I brought the Mockmill to a friend's house and it barely wobbled, so obviously it's a mixer issue and not a Mockmill issue, but the first time or two you use the mill, it's probably best to stay nearby and tighten the screw if it seems to be coming loose. Just to be safe.

Here it is, attached to my friend's mixer:



At my friend's house, we made pasta using half all-all purpose flour, and half freshly-ground whole wheat. It was really good with an eggplant bolognese. Here's the pasta:



Meanwhile, back to the mill ...

As far as cleaning the mill, you really don't need to do much - just brush out the parts you can get to, or if you're going to be putting it away for a while after grinding things like whole wheat that can go rancid, just run some white rice through it to clean it. You can also take the mill apart for a more thorough cleaning of the grinding stones, but that shouldn't be necessary very often - if you use it often. The mill comes with complete instructions on how to take it apart and put it back together, if you need to.

Way back when I first started researching about different flours, I found out that most flours that you buy are either aged or bleached. The natural aging process changes some chemical properties in the flour and strengthens the gluten bonds. Bleaching does the same thing, but in less time, which means the mills don't have to store the flour before they sell it.

Bakerpedia explained it well: "When flour is aged for several months, oxidation restructures the proteins within the flour while starch remains rather consistent. Here, the influence of gluten becomes more pronounced, forming stronger bonds which lead to a more elastic dough. Oxidation also naturally bleaches the flour, creating a lighter colored flour. Aging flour can be costly, which is why chemical methods of ‘aging’ are typical of large scale flour producers."

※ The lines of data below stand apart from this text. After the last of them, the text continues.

(** * HTSeq [count_with_barcodes]: barcode-aware read counting

    A shallow embedding of [count_reads_with_barcodes]
    (python3/HTSeq/scripts/count_with_barcodes.py) together with the
    properties of its classifier, overlap resolver, aggregation loop and
    UMI collapse pass.

    Conventions of the embedding:
    - Python dictionaries ([defaultdict], [Counter], [dict]) are association
      lists in insertion order, because [Counter.most_common] breaks ties by
      insertion order;
    - Python sets of feature names are [gset string];
    - an exception is a value of [exn]; code that may raise returns a
      [result];
    - every [counts[cb][ub][k] += 1] of one loop iteration is logged as the
      category [k] by the iteration's body (the barcode [(cb, ub)] is fixed
      for the whole iteration) and the log is applied to the table by the
      loop;
    - the optional SAM output ([write_to_samout]) appends the tag XF to a
      record whose barcode has been read already and writes it to a file;
      it and the progress messages are left out;
    - strings are compared as Python compares them, character by character
      on the character codes. *)

From Stdlib Require Import ZArith.
From stdpp Require Import gmap strings list sorting pretty.

Local Open Scope Z_scope.

(** ** Exceptions and results *)

Inductive exn : Type :=
| UnknownChrom
| KeyError
| ValueError (msg : string)
| SystemExit (msg : string)
| TypeError
| IndexError.

Inductive result (A : Type) : Type :=
| Ok (a : A)
| Raise (e : exn).
Arguments Ok {A} a.
Arguments Raise {A} e.

Global Instance exn_eq_dec : EqDecision exn.
Proof. solve_decision. Defined.

Global Instance result_ret : MRet result := λ A a, Ok a.
Global Instance result_bind : MBind result := λ A B f m,
  match m with
  | Ok a => f a
  | Raise e => Raise e
  end.

(** ** Data model *)

(** [HTSeq.GenomicInterval]; the strand is the string "+", "-" or ".". *)
Record GenomicInterval : Type := {
  chrom : string;
  start : Z;
  end_ : Z;
  strand : string
}.

Definition with_strand (iv : GenomicInterval) (s : string) : GenomicInterval :=
  {| chrom := chrom iv; start := start iv; end_ := end_ iv; strand := s |}.

(** [HTSeq.CigarOperation]: only the fields the script reads. *)
Record CigarOperation : Type := {
  type : string;
  size_ : Z;
  ref_iv : GenomicInterval
}.
(** * protonvpn-wg-confgen: the authentication and session lifecycle

    A shallow embedding of the Go packages [internal/auth] (auth.go,
    session.go, errors.go) and [internal/constants] (api.go), with the
    properties of the session lifecycle proved about it; and of the
    list parsing of [internal/config] (flags.go) and the server
    selection and server list of [internal/vpn] (servers.go, client.go).

    Conventions of the embedding:
    - a Go [string] is a Rocq [string] (a sequence of bytes);
    - [time.Time] is an integer number of nanoseconds since the epoch and
      [time.Duration] a 64-bit signed number of nanoseconds, both in [Z];
    - a Go function returning [(T, error)] returns a [result T]; one
      returning only [error] returns an [option error];
    - everything outside the program (terminal, clock, session file,
      remote API, SRP library) lives in a [World] that the [IO] monad
      threads through the calls, so that an effect that happened before an
      error is still visible after it. *)

From Stdlib Require Import ZArith List String Ascii Bool Lia DecimalString DecimalZ DecimalPos
  Permutation.
Import ListNotations.

Local Open Scope string_scope.
Local Open Scope Z_scope.

(* ================================================================== *)
(** * Time: package [time] *)
(* ================================================================== *)

Module GoTime.

Definition Time := Z.
Definition Duration := Z.

Definition minInt64 : Z := - 2 ^ 63.
Definition maxInt64 : Z := 2 ^ 63 - 1.

(** Two's complement wrap-around of 64-bit signed arithmetic. *)
Definition wrap64 (z : Z) : Z := (z + 2 ^ 63) mod 2 ^ 64 - 2 ^ 63.

Definition Second : Duration := 1000000000.
Definition Hour : Duration := 3600 * Second.

(** [a * b] on [time.Duration] values. *)
Definition mul (a b : Duration) : Duration := wrap64 (a * b).

(** [t.Add(d)]. The range of [time.Time] (hundreds of billions of
    years) is not modelled. *)
Definition Add (t : Time) (d : Duration) : Time := t + d.

(** [t.After(u)]. *)
Definition After (t u : Time) : bool := u <? t.

(** [t.Sub(u)], which saturates at the largest and smallest
    [Duration]. *)
Definition Sub (t u : Time) : Duration :=
  Z.max minInt64 (Z.min maxInt64 (t - u)).

End GoTime.

(* ================================================================== *)
(** * Strings: packages [strings] and [encoding/base64] *)
(* ================================================================== *)

Module GoStrings.

Definition bytes (l : list nat) : list ascii := map ascii_of_nat l.

(** The UTF-8 encodings of the code points with the Unicode White_Space
    property, which is what [unicode.IsSpace] tests: U+0009..U+000D,
    U+0020, U+0085, U+00A0, U+1680, U+2000..U+200A, U+2028, U+2029,
    U+202F, U+205F, U+3000. *)
Definition spaceEncodings : list (list ascii) :=
  map bytes
    [ [9]; [10]; [11]; [12]; [13]; [32];
      [194; 133]; [194; 160]; [225; 154; 128];
      [226; 128; 128]; [226; 128; 129]; [226; 128; 130]; [226; 128; 131];
      [226; 128; 132]; [226; 128; 133]; [226; 128; 134]; [226; 128; 135];
      [226; 128; 136]; [226; 128; 137]; [226; 128; 138];
      [226; 128; 168]; [226; 128; 169]; [226; 128; 175];
      [226; 129; 159]; [227; 128; 128] ]%nat.

Fixpoint stripPrefix (p s : list ascii) : option (list ascii) :=
  match p, s with
  | [], _ => Some s
  | a :: p', b :: s' => if Ascii.eqb a b then stripPrefix p' s' else None
  | _ :: _, [] => None
  end.

Fixpoint firstStrip (ps : list (list ascii)) (s : list ascii)
  : option (list ascii) :=
  match ps with
  | [] => None
  | p :: ps' =>
      match stripPrefix p s with
      | Some s' => Some s'
      | None => firstStrip ps' s
      end
  end.

(** Drop leading runes while they are spaces; [fuel] bounds the number
    of runes dropped. *)
Fixpoint trimLeftWith (ps : list (list ascii)) (fuel : nat) (s : list ascii)
  : list ascii :=
  match fuel with
  | O => s
  | S fuel' =>
      match firstStrip ps s with
      | Some s' => trimLeftWith ps fuel' s'
      | None => s
      end
  end.

Definition trimLeft (s : list ascii) : list ascii :=
  trimLeftWith spaceEncodings (List.length s) s.

(** Trailing runes are decoded backwards; on the reversed string that
    is stripping the reversed encodings. *)
Definition trimRight (s : list ascii) : list ascii :=
  rev (trimLeftWith (map (@rev ascii) spaceEncodings) (List.length s) (rev s)).

(** [strings.TrimSpace]. *)
Definition TrimSpace (s : string) : string :=
  string_of_list_ascii (trimRight (trimLeft (list_ascii_of_string s))).

(** ['0' <= c && c <= '9'] on a byte. A byte of a multi-byte rune is
    at least 0x80, so testing the bytes of a string is the same as
    testing its runes. *)
Definition isDigit (c : ascii) : bool :=
  let n := N_of_ascii c in (48 <=? n)%N && (n <=? 57)%N.

Fixpoint allDigits (s : string) : bool :=
  match s with
  | EmptyString => true
  | String c s' => isDigit c && allDigits s'
  end.

(** [base64.StdEncoding.EncodeToString]. *)
Definition b64alphabet : list ascii :=
  list_ascii_of_string
    "ABCDEFGHIJKLMNOPQRSTUVWXYZabcdefghijklmnopqrstuvwxyz0123456789+/".

Definition b64digit (n : N) : ascii :=
  nth (N.to_nat n) b64alphabet "="%char.

Fixpoint b64encode (l : list ascii) : list ascii :=
  match l with
  | [] => []
  | [a] =>
      let x := N_of_ascii a in
      [ b64digit (x / 4); b64digit ((x mod 4) * 16); "="%char; "="%char ]
  | [a; b] =>
      let x := N_of_ascii a in
      let y := N_of_ascii b in
      [ b64digit (x / 4); b64digit ((x mod 4) * 16 + y / 16);
        b64digit ((y mod 16) * 4); "="%char ]
  | a :: b :: c :: rest =>
      let x := N_of_ascii a in
      let y := N_of_ascii b in
      let z := N_of_ascii c in
      b64digit (x / 4) :: b64digit ((x mod 4) * 16 + y / 16)
        :: b64digit ((y mod 16) * 4 + z / 64) :: b64digit (z mod 64)
        :: b64encode rest
  end%N.

Definition EncodeToString (b : string) : string :=
  string_of_list_ascii (b64encode (list_ascii_of_string b)).

End GoStrings.

(* ================================================================== *)
(** * Data: packages [api], [config], [srp] *)
(* ================================================================== *)

Module Session.
(** Modelled from the spec: [api.Session], declared in
    internal/api/types.go; the fields are the ones packages [auth] and
    [vpn] read and write. [ExpiresIn] is the server-declared lifetime in
    seconds, [Code] the status code of the response the session was
    decoded from. *)
Record t : Type := mk {
  Code : Z;
  AccessToken : string;
  RefreshToken : string;
  UID : string;
  Scopes : list string;
  ExpiresIn : Z;
  ServerProof : string
}.

(** [session.Scopes = updatedScopes]. *)
Definition setScopes (s : t) (scopes : list string) : t :=
  mk (Code s) (AccessToken s) (RefreshToken s) (UID s) scopes
     (ExpiresIn s) (ServerProof s).
End Session.

Module AuthInfo.
(** Modelled from the spec: [api.AuthInfoResponse], declared in
    internal/api/types.go, with the fields package [auth] reads. *)
Record t : Type := mk {
  Code : Z;
  Version : Z;
  Salt : string;
  Modulus : string;
  ServerEphemeral : string;
  SRPSession : string;
  TwoFAEnabled : Z;
  TwoFATOTP : Z
}.
End AuthInfo.

Module Proofs.
(** [srp.Proofs] of github.com/ProtonMail/go-srp: three byte strings. *)
Record t : Type := mk {
  ClientEphemeral : string;
  ClientProof : string;
  ExpectedServerProof : string
}.
End Proofs.

Module SavedSession.
(** [SavedSession] of session.go. [Session] is a pointer in the source
    and can be nil after decoding a file. *)
Record t : Type := mk {
  Session : option Session.t;
  Username : string;
  SavedAt : GoTime.Time;
  ExpiresAt : GoTime.Time
}.
End SavedSession.

Module Config.
(** The fields of [config.Config] that package [auth] uses. *)
Record t : Type := mk {
  Username : string;
  Password : string;
  ClearSession : bool;
  NoSession : bool;
  ForceRefresh : bool;
  SessionDuration : string;
  APIURL : string
}.

Definition setUsername (c : t) (u : string) : t :=
  mk u (Password c) (ClearSession c) (NoSession c) (ForceRefresh c)
     (SessionDuration c) (APIURL c).

Definition setPassword (c : t) (p : string) : t :=
  mk (Username c) p (ClearSession c) (NoSession c) (ForceRefresh c)
     (SessionDuration c) (APIURL c).
End Config.

(** The response of [/core/v4/auth/2fa], the anonymous struct of
    [submit2FA]. *)
Record TwoFAResp : Type := mkTwoFAResp {
  twofa_Code : Z;
  twofa_Scopes : list string;
  twofa_Error : string
}.

(* ================================================================== *)
(** * Errors *)
(* ================================================================== *)

(** What [os] reports: the file is not there, or anything else. *)
Inductive oserror : Type := ENOENT | EACCES.

Definition IsNotExist (e : oserror) : bool :=
  match e with ENOENT => true | EACCES => false end.

(** The error values the program builds, one constructor per
    [fmt.Errorf], [NewError] or error passed through; a constructor with
    an [error] argument wraps it ([%w]). *)
Inductive error : Type :=
| ErrStdin                                   (* error of the terminal read *)
| ErrNewRequest                              (* http.NewRequest *)
| ErrTransport                               (* httpClient.Do *)
| ErrReadBody                                (* io.ReadAll *)
| ErrJSON                                    (* json.Unmarshal *)
| ErrSRP                                     (* go-srp *)
| ErrParseDuration                           (* timeutil.ParseSessionDuration *)
| ErrReadingUsername (e : error)             (* "error reading username: %w" *)
| ErrUsernameEmpty                           (* "username cannot be empty" *)
| ErrReadingPassword (e : error)             (* "error reading password: %w" *)
| ErrReading2FACode (e : error)              (* "error reading 2FA code: %w" *)
| Err2FACodeEmpty                            (* "2FA code cannot be empty" *)
| Err2FACodeNotNumeric                       (* "2FA code must be numeric (TOTP only)..." *)
| ErrAuthInfoHTTP (status : Z) (body : string)   (* "HTTP error %d: %s" *)
| ErrParseAuthInfo (e : error)               (* "failed to parse auth info: %w" *)
| ErrAuthInfoCode (code : Z)                 (* "failed to get auth info, code: %d" *)
| ErrEmptyModulus                            (* "received empty modulus from auth info" *)
| ErrEmptyServerEphemeral                    (* "received empty server ephemeral from auth info" *)
| ErrGetAuthInfo (e : error)                 (* "failed to get auth info: %w" *)
| ErrCreateSRPAuth (e : error)               (* "failed to create SRP auth: %w" *)
| ErrGenerateSRPProofs (e : error)           (* "failed to generate SRP proofs: %w" *)
| ErrAuthHTTP (status : Z) (body : string)   (* "authentication HTTP error %d: %s" *)
| ErrLegacyTwoPasswordMode                   (* "your account uses legacy 2-password mode..." *)
| AuthError (code : Z)                       (* NewError(code) *)
| ErrServerProof                             (* "server proof verification failed" *)
| ErrGet2FACode (e : error)                  (* "failed to get 2FA code: %w" *)
| Err2FAVerification (e : error)             (* "2FA verification failed: %w" *)
| Err2FAHTTP (status : Z) (body : string)    (* "2FA HTTP error %d: %s" *)
| ErrParse2FAResponse (e : error)            (* "failed to parse 2FA response: %w" *)
| Err2FAFailed (code : Z) (msg : string)     (* "2FA failed (code %d): %s" *)
| ErrRefreshFailed (status : Z) (body : string) (* "refresh failed (status %d): %s" *)
| ErrReadSessionFile (e : oserror)           (* "failed to read session file: %w" *)
| ErrUnmarshalSession (e : error)            (* "failed to unmarshal session: %w" *)
| ErrMarshalSession                          (* "failed to marshal session: %w" *)
| ErrWriteSessionFile (e : oserror)          (* "failed to write session file: %w" *)
| ErrDeleteSessionFile (e : oserror).        (* "failed to delete session file: %w" *)

Inductive result (A : Type) : Type :=
| Ok (a : A)
| Err (e : error).
Arguments Ok {A} a.
Arguments Err {A} e.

Aging time for flour also depends a bit on when the wheat was harvested. Grain that's newly harvested would need to be aged longer after grinding than grain that's older.

I also read (somewhere ... can't recall where) that you're best off baking with either aged flour or with freshly-milled flour. Flour that's somewhere in the middle of the process is least desirable. So, I figure it made sense to grind and then make bread right away because I'm not going to be storing flour for long periods of time before using it.

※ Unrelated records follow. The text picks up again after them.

(** ** The command table *)

(** X1.  [CheckCode] and the table [CODES] are inverse to each other: the
    value returned for a token is the index of the command equal to it, and
    -1 for any other token; every index of the table is returned for its
    own command. *)
Theorem CheckCode_is_table_lookup (b : string) (k : Z) :
  (CheckCode (Some b) = k /\ k <> NOTOKENS) <->
  ((0 <= k < NUMCODES)%Z /\ code_name k = b).
Proof.
  split.
  - unfold CheckCode, CODES, CheckCode_from.
    repeat match goal with
    | |- context [String.eqb b ?c] =>
        destruct (String.eqb_spec b c) as [->|_];
        [intros [<- _]; split; [unfold NUMCODES; lia | reflexivity]|]
    end.
    intros [<- H]. contradiction H. reflexivity.
  - intros [Hk <-]. unfold NUMCODES in Hk.
    assert (H : (k = 0 \/ k = 1 \/ k = 2 \/ k = 3 \/ k = 4 \/ k = 5 \/ k = 6)%Z)
      by lia.
    decompose [or] H; subst k; split; (reflexivity || discriminate).
Qed.

(** ** Tokens *)

Lemma has_delim_app (a b : string) :
  has_delim (a ++ b) = has_delim a || has_delim b.
Proof.
  induction a as [|c a IH]; [reflexivity|].
  cbn [append has_delim]. rewrite IH, orb_assoc. reflexivity.
Qed.

Lemma strtok_from_tokens (s : string) :
  forall cur, has_delim cur = false ->
  Forall (fun Token => nonempty Token = true /\ has_delim Token = false)
    (strtok_from cur s).
Proof.
  induction s as [|c s IH]; intros cur Hcur; cbn [strtok_from].
  - destruct cur; constructor; [split; [reflexivity | exact Hcur]|constructor].
  - destruct (is_delim c) eqn:Hc.
    + apply Forall_app. split; [|apply IH; reflexivity].
      destruct cur; constructor; [split; [reflexivity | exact Hcur]|constructor].
    + apply IH. rewrite has_delim_app, Hcur. cbn [has_delim]. rewrite Hc.
      reflexivity.
Qed.

(** X2.  Every token that [strtok] returns for a line has at least one
    character and holds neither a space nor a linefeed. *)
Theorem tokens_are_nonempty_and_without_delimiter (buf : string) :
  Forall (fun Token => nonempty Token = true /\ has_delim Token = false)
    (strtok_all buf).
Proof. apply strtok_from_tokens. reflexivity. Qed.

Lemma strtok_from_append_token (t : string) :
  forall cur s, has_delim t = false ->
  strtok_from cur (t ++ s) = strtok_from (cur ++ t) s.
Proof.
  induction t as [|c t IH]; intros cur s Ht.
  - rewrite append_nil_r. reflexivity.
  - cbn [has_delim] in Ht. apply orb_false_elim in Ht. destruct Ht as [Hc Ht].
    cbn [append strtok_from]. rewrite Hc, (IH _ _ Ht), append_assoc.
    reflexivity.
Qed.

(** Tokens joined by single spaces and ended by a linefeed are read back as
    the same tokens. *)
Lemma strtok_from_join (toks : list string) :
  Forall (fun Token => nonempty Token = true /\ has_delim Token = false) toks ->
  forall cur,
  strtok_from cur (join_tokens toks ++ nl) = (flush cur ++ toks)%list.
Proof.
  induction 1 as [|t toks [Hne Hnd] _ IH]; intros cur.
  - cbn. rewrite app_nil_r. reflexivity.
  - cbn [join_tokens append]. change (is_delim " ") with true.
    cbn [strtok_from]. change (is_delim " ") with true. cbv iota.
    rewrite append_assoc, (strtok_from_append_token t _ _ Hnd), IH.
    cbn [append]. destruct t; [discriminate Hne|]. reflexivity.
Qed.

Section MoreTransformFacts.
Context {libc : Libc}.
(** X17.  A verifying token whose subject has been deactivated is
    refused by both applications, with different messages: "User account
    is inactive" from drizzle, "User no longer exists" from typeorm,
    whose finder does not see inactive users.  The request has been given
    the token's identity all the same. *)
Theorem inactive_subject_is_refused
    (hmac : string -> jwt.Claims -> string) (secret : string)
    (scheme : string) (token : jwt.Token) (w : World)
    (decoded : jwt.Claims) (user : User) :
  TokenService.verifyToken hmac secret token (clock w) = Resolved decoded ->
  users w !! userId (jwt.payload decoded) = Some user ->
  user_isActive user = false ->
  DrizzleMiddleware.authenticate hmac secret (bearer scheme token) w
  = (Resolved (assign_identity (bearer scheme token) decoded,
               NextError (UnauthorizedException "User account is inactive")),
     w)
  /\ TypeOrmMiddleware.authenticate hmac secret (bearer scheme token) w
     = (Resolved (assign_identity (bearer scheme token) decoded,
                  NextError (UnauthorizedException "User no longer exists")),
        w).
Proof.
  intros Hv Hu Ha.
  rewrite (drizzle_authenticate_verified hmac secret (bearer scheme token) w
             token decoded eq_refl Hv).
  rewrite (typeorm_authenticate_verified hmac secret (bearer scheme token) w
             token decoded eq_refl Hv).
  rewrite Hu, Ha. split; reflexivity.
Qed.

Lemma inactive_subject_is_refused_witness :
  DrizzleMiddleware.authenticate sample_hmac "s3cret"
    (bearer "Bearer"
       (TokenService.generateToken sample_hmac "s3cret" inactive_user 50))
    sample_world
  = (Resolved
       (assign_identity
          (bearer "Bearer"
             (TokenService.generateToken sample_hmac "s3cret"
                inactive_user 50))
          {| jwt.payload := payload_of inactive_user;
             jwt.iat := 50; jwt.exp := 50 + 24 * 3600 |},
        NextError (UnauthorizedException "User account is inactive")),
     sample_world)
  /\ TypeOrmMiddleware.authenticate sample_hmac "s3cret"
       (bearer "Bearer"
          (TokenService.generateToken sample_hmac "s3cret" inactive_user 50))
       sample_world
     = (Resolved
          (assign_identity
             (bearer "Bearer"
                (TokenService.generateToken sample_hmac "s3cret"
                   inactive_user 50))
             {| jwt.payload := payload_of inactive_user;
                jwt.iat := 50; jwt.exp := 50 + 24 * 3600 |},
           NextError (UnauthorizedException "User no longer exists")),
        sample_world).
Proof.
  apply (inactive_subject_is_refused sample_hmac "s3cret" "Bearer"
           (TokenService.generateToken sample_hmac "s3cret" inactive_user 50)
           sample_world
           {| jwt.payload := payload_of inactive_user;
              jwt.iat := 50; jwt.exp := 50 + 24 * 3600 |}
           inactive_user); reflexivity.
Defined.

(** X18.  The deprecated [authenticate] export checks the token alone:
    it calls [next()] for every verifying token, whether or not its
    subject is in the users table. *)
Theorem legacy_authenticate_ignores_the_users_table
    (hmac : string -> jwt.Claims -> string) (secret : string)
    (scheme : string) (token : jwt.Token) (w : World)
    (decoded : jwt.Claims) :
  TokenService.verifyToken hmac secret token (clock w) = Resolved decoded ->
  authMiddleware.authenticate hmac secret (bearer scheme token) w
  = (Resolved (assign_identity (bearer scheme token) decoded, Next), w).
Proof.
  intros Hv.
  unfold authMiddleware.authenticate, authMiddleware.createAuthMiddleware.
  cbn. rewrite (verified_token_not_empty _ _ _ _ _ Hv).
  unfold_async. cbn. rewrite Hv. reflexivity.
Qed.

Here's a curious thing. After baking bazillions of loaves of bread, I know how much water I should need for how much flour. It varies a bit by season and brand of flour, but I know what results I should get. And I know that in general whole wheat flour needs more water than refined flour.

But the freshly-milled whole wheat flour didn't need any more flour than if I made this same recipe with white flour. Perhaps it's because the whole grains I bought had more moisture in them than milled flour would have had. I haven't experimented with enough types of whole wheat berries yet to know. But if you're using freshly milled grain, be prepared to make adjustments, if you need to.

Speaking of milling more grains, expect to see more recipes here using freshly milled grains. I've been really happy with the ones I've made so far, and I think it'll be a whole lot of fun working with other grains.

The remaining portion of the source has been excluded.